If the Leadership Panel at the ICI is any guide, the slow return by fund shareholders to equities, a reluctance to return to hiring and concerns over what may emerge from Capitol Hill are some of the key concerns of top leaders in the fund industry.
Greg Johnson, president and CEO of Franklin Resources, also touched on the major business trends, calling the current environment a "more normal environment for M&A." He explained that he is no longer seeing shops put into distress by the 2008 collapse looking for buyers. He added that the untying of distribution from manufacturing may also be a trend that is mostly played out.
"Before it was more of a selling culture than an advisory culture, today the advisory culture is much more important," said Johnson.
Johnson earlier slipped a quick aside on the hiring side that many in the industry may see as continued bad news. Franklin's leadership team is "more cautious, like most, about adding people right now," confided Johnson. None of the other executives on the panel -- Bridget Macaskill of First Eagle, John Walters of The Hartford or Bill McNabb of Vanguard -- took issue with Johnson's bleak assessment on current hiring.
Later, though, Macaskill confided that First Eagle has been able to hire very good portfolio analysts because "no one else was hiring them."
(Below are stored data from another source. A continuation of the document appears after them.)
(** X12. [first] does what its comment says, with the position inside the
    input: it returns the empty string when none of [chars] occurs in the
    rest of the input, and otherwise one of [chars] that occurs there and
    whose first occurrence is the earliest.  With the position past the
    end of the input and some character to look for, it panics. *)
Theorem first_earliest l chars p :
  pos l = Z.of_nat p -> (p <= length (input l))%nat ->
  (exists c,
     first l chars = Ret c
     /\ ((c = []
          /\ forall c', c' ∈ chars -> strings.Index (drop p (input l)) c' < 0)
         \/ (c ∈ chars
             /\ 0 <= strings.Index (drop p (input l)) c
             /\ forall c', c' ∈ chars ->
                  0 <= strings.Index (drop p (input l)) c' ->
                  strings.Index (drop p (input l)) c
                  <= strings.Index (drop p (input l)) c')))
  /\ (forall l' c chars',
        Z.of_nat (length (input l')) < pos l' ->
        first l' (c :: chars') = Panic).
Proof.
  intros Hp Hle. split.
  - apply (first_loop_spec l p chars [] (-1) [] Hp Hle).
    left. split; [lia|]. split; [reflexivity|].
    intros c' Hc'. by apply elem_of_nil in Hc'.
  - intros l' c chars' Hl'. unfold first. cbn [first_loop].
    by rewrite index_panic.
Qed.

Lemma first_earliest_witness :
  first (mkLexer (bytes_of_string "a:b,c:d") 2 2 0 []) [pairSeparator; separator]
  = Ret pairSeparator.
Proof.
  destruct (proj1 (first_earliest
                     (mkLexer (bytes_of_string "a:b,c:d") 2 2 0 [])
                     [pairSeparator; separator] 2 eq_refl
                     ltac:(vm_compute; lia)))
    as (c & Hc & _).
  rewrite Hc. vm_compute in Hc. symmetry. exact Hc.
Defined.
Johnson also confided his "surprise" at the slow return of mutual fund shareholders to equity funds even with the rebound in the stock market over the past year, though he noted that Franklin has been a beneficiary of the rush to bonds over the past two years.
Macaskill told the audience that she sees a change in the way mutual fund value is measured by advisors for their investors.
"There has been a shift in how advisors are thinking about their clients portfolios. A shift to absolute return and more flexible portfolios, Macaskill explained. She thinks that advisors are realizing that the asset allocation model they were using "did not stand up" over the past few years.
Picking up on the theme, Johnson told attendees that he sees more outcome-based solutions -- such as target date funds -- working in the marketplace.
"We are seeing more packaging and simplifying for the advisor, he added. Franklin is taking a look at each platform and is focused on become more consultative and gatekeeper-oriented.
Hartford's Walters also picked up on the trend. "The load side of the business is less as they [advisors] shift to wrap fees. The advisor is selecting a platform rather than a fund family for how they do their business," he said.
Active equity ETFs was one area where the panelists agreed their is more talk than potential.
"Frankly I do not see how an actively managed equity ETF will work," confided Walters. He explained that the full disclosure of the portfolio is needed by regulators to offer an active ETF, but that he sees no solution to problems such as front-running that the disclosure opens up. "We are not pursuing it now," he said.
Macaskill seconded Walters' concerns, quipping that her portfolio managers would rebel if she proposed sharing their portfolios on a daily basis with the public.
Johnson used the shift to indexing to get it what could have been a jab at Vanguard. Franklin, he explained, uses artistry to fill in the canvass rather than just "painting by the numbers." Vanguard's McNabb solidified his support of "paint by the numbers" kits in response.
Social networking is also a trend that the the quartet of executives was divided on.
"I don't get it," Walters confessed.
"I am even older than you, so I don't get it either," threw in Macaskill. She also wondered if future investors such as her twenty-something children are "going to require or want to meet directly or personally with an advisor."
Franklin's Johnson, though, already has a team working on figuring the issue out. "We have blogs with some portfolio managers. We have a marketing team that is very focused on this right now. Whoever gets this right it is a very efficient way to get to a big audience."
McNabb also said that figuring out the issue is something Vanguard is trying to stay on top of.
Capitol Hill is also an issue that each of the CEOs is focused on. Hartford's Walters told the ICI members that he would like the emerging regulations to be "very carefully considered." He worries that in the rush to pass new rules, legislators and regulators will not fully consider the ramifications and leave the industry open to unintended consequences.
Johnson focused on 12b-1 fees, an area that he feels is "long overdue" for change. His idea is for regulators to change the name for the fee so that its purpose is more transparent for investors.
"We have to do a better job explaining it because it is an easy target when called '12b-1,'" Johnson explained.
McNabb also brought up the issue of money market fund reform, adding that shareholders value a stable NAV. Walters added that money funds are a source of funding for corporate America, making the issue fundamental to the economy.
Johnson touched on the question of whether fund firms will be allowed to continue to seed their own funds if the currently regulatory reforms goes through.